The tension she witnessed between an anti-franchise coalition and Dunkaccino fans spurred her to preventive action: a ban on "formula restaurants" in her own community a few weeks ago. A tiny town of 2,500, Shapleigh has no franchises. But Ms. Srebnick, a planning board member, says corporate sprawl is a concern for even the most remote parts of Maine.

"It will happen eventually," she says. "It's better to have our ducks in a row now."

Her measure comes on the heels of two similar bans within two years in Maine. Last month, the seaside village of Ogunquit banned all chain restaurants from its vicinity, following in nearby York's footsteps the year before. In so doing, the Maine towns join a small but growing number of American communities fighting against what they see as aesthetic and caloric uniformity in the form of Starbucks, McDonald's, and Applebee's.

In Shapleigh, residents so far have resisted a ban on chains, but the debate here and elsewhere highlights the tension over how to drive economic development without destroying a town's character. Supporters of such bans claim local restaurants preserve a certain charm, and contribute more to the local community. They say they fear that if one chain is permitted, many others will follow.

But critics say such broad-brushed restrictions hurt development prospects and limit job growth. What's more, they call moves to forbid fast-food chains elitist at best, unfair at worst. "It's highly discriminatory," says Dick Grotton, president of the Maine Restaurant Association. "It just happens to be legal discrimination."

Still, he adds, the flurry of restrictions from Sanibel, Florida to San Juan Bautista, Calif., could send a message to chain restaurants that in some markets, they might have to be more prepared to modify their cookie-cutter images.

Formula restaurants include establishments with standardized menus, uniforms for employees, color schemes, or signage - those recognizable logos that decorate places like Wendy's, Dairy Queen, or T.G.I. Friday's.

Residents in California's wealthy Carmel-by-the-Sea were the first to enact such a ban in the 1980s.
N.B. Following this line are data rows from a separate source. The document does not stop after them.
(** * BMP image processing: codec and transforms of [main.cpp]

    A shallow embedding of [read_image], [write_image] and the transforms
    [process_2] ... [process_10] of the BMP image processing application.

    - C++ [int] is a 32-bit two's complement integer; its arithmetic is
      modelled as [Z] followed by [wrap32] (the wrap-around the compiled code
      performs; the C++ standard leaves signed overflow undefined).
    - [vector<T>(n)] with [n] an [int] converts [n] to [size_t]; a negative
      [n] becomes a size above [max_size()] and the constructor throws
      [std::length_error].  Such a construction yields [None]: every
      function that allocates returns [option], [None] being the escaped
      exception (a hard fault of the program).
    - [fstream] is modelled as a byte list with a read position and a fail
      flag: reading past the end sets the flag, and a stream whose flag is
      set ignores [seekg] and returns [EOF] (-1) from [get].
    - [double] is binary64, the kernel's primitive floats; a conversion of
      a [double] to [int] whose value is out of range is undefined and
      yields [None]. *)

From Stdlib Require Import ZArith Lia List Strings.Byte.
From stdpp Require Import base list option.
From Corelib Require PrimFloat SpecFloat FloatOps Uint63Axioms.
Import ListNotations.

Open Scope Z_scope.

(** ** Machine integers *)

(** Reduction of a mathematical integer into the range of a 32-bit [int]. *)
Definition wrap32 (z : Z) : Z := (z + 2 ^ 31) mod 2 ^ 32 - 2 ^ 31.

(** [(unsigned char) v]: the byte [v mod 256]. *)
Definition to_byte (z : Z) : Byte.byte :=
  match Byte.of_N (Z.to_N (z mod 256)) with
  | Some b => b
  | None => Byte.x00
  end.

(** The value [stream.get()] returns for a byte of the file. *)
Definition byte_val (b : Byte.byte) : Z := Z.of_N (Byte.to_N b).

(** Converting [double d] with [d = q + 0.5] (q an integer) back to an
    integer truncates toward zero. *)
Definition trunc_plus_half (q : Z) : Z := if 0 <=? q then q else q + 1.

(** ** Pixels and images *)

Record Pixel := mkPixel { red : Z; green : Z; blue : Z }.

(** A value-initialised [Pixel] ([vector<Pixel>(n)]) has all fields 0. *)
Definition default_pixel : Pixel := mkPixel 0 0 0.

#[global] Instance Pixel_inhabited : Inhabited Pixel := populate default_pixel.

(** [vector<vector<Pixel> >] *)
Abbreviation grid := (list (list Pixel)).

(** [vector<T> v(n, x)] *)
Definition new_vector {A} (n : Z) (x : A) : option (list A) :=
  if n <? 0 then None else Some (replicate (Z.to_nat n) x).

(** [image[i][j] = p] *)
Definition set2 (image : grid) (i j : Z) (p : Pixel) : grid :=
  alter (fun row => <[Z.to_nat j := p]> row) (Z.to_nat i) image.

(** [image[i][j]] *)
Definition get2 (image : grid) (i j : Z) : Pixel :=
  (image !!! Z.to_nat i) !!! Z.to_nat j.

(** [for (int k = 0; k < n; k++) body] *)
Definition loop {A} (n : Z) (body : Z -> A -> A) (a : A) : A :=
  fold_left (fun acc k => body (Z.of_nat k) acc) (seq 0 (Z.to_nat n)) a.

(** [for (int k = n - 1; k >= 0; k--) body] *)
Definition loop_down {A} (n : Z) (body : Z -> A -> A) (a : A) : A :=
  fold_left (fun acc k => body (Z.of_nat k) acc) (rev (seq 0 (Z.to_nat n))) a.

(** ** Input file streams *)

Record stream := mkStream { sbytes : list Byte.byte; spos : Z; sfail : bool }.

(** [stream.open(filename, ios::in | ios::binary)] on a file with these bytes. *)
Definition open_stream (file : list Byte.byte) : stream := mkStream file 0 false.

(** [stream.seekg(p)] *)
Definition seekg (p : Z) (s : stream) : stream :=
  if sfail s then s
  else if p <? 0 then mkStream (sbytes s) (spos s) true
  else mkStream (sbytes s) p false.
Since then, a growing number of communities has placed similar restrictions, says Stacy Mitchell, a senior researcher at the Institute for Local Self-Reliance. Bans often take shape in liberal, college enclaves, or in tourist destinations.

Some communities have aggressively precluded all formula retail, including big-box stores like Wal-Mart. Others, like one enacted last year in Bristol, R.I., have bans in historic downtowns. Many communities across the country have long had standards for architectural designs, perhaps the most famous being a McDonald's set in a colonial house in Freeport, Maine.

In a world where towns seem to be turning into carbon copies of one another, many towns see an economic advantage to individuality. "There is a very strong sense of wanting to retain a unique character and sense of place," says J.T. Lockman, of the Southern Maine Regional Planning Commission.

Mr. Grotton says the industry has not fought such bans in large part because the markets tend to be so small. He warns that towns that impose bans might face unintended consequences, precluding successful family restaurants from opening up branches, for example.

Franchises, he says, can often offer first-time restaurateurs protection, through brand recognition and safety standards. "I have no problem if people want their town to have a certain look," Grotton says, "but having said that, you reap what you sow."

In Cornish, anti-chain residents lost their battle against Dunkin' Donuts, which will soon open in a space shared with a Subway restaurant. Their presence has spurred serious reflection, says Heidi DeCourcey, owner of the Cornish Inn. "Can we live without them?" she asks. And in terms of long-term health benefits, "Do we really need more fast food?"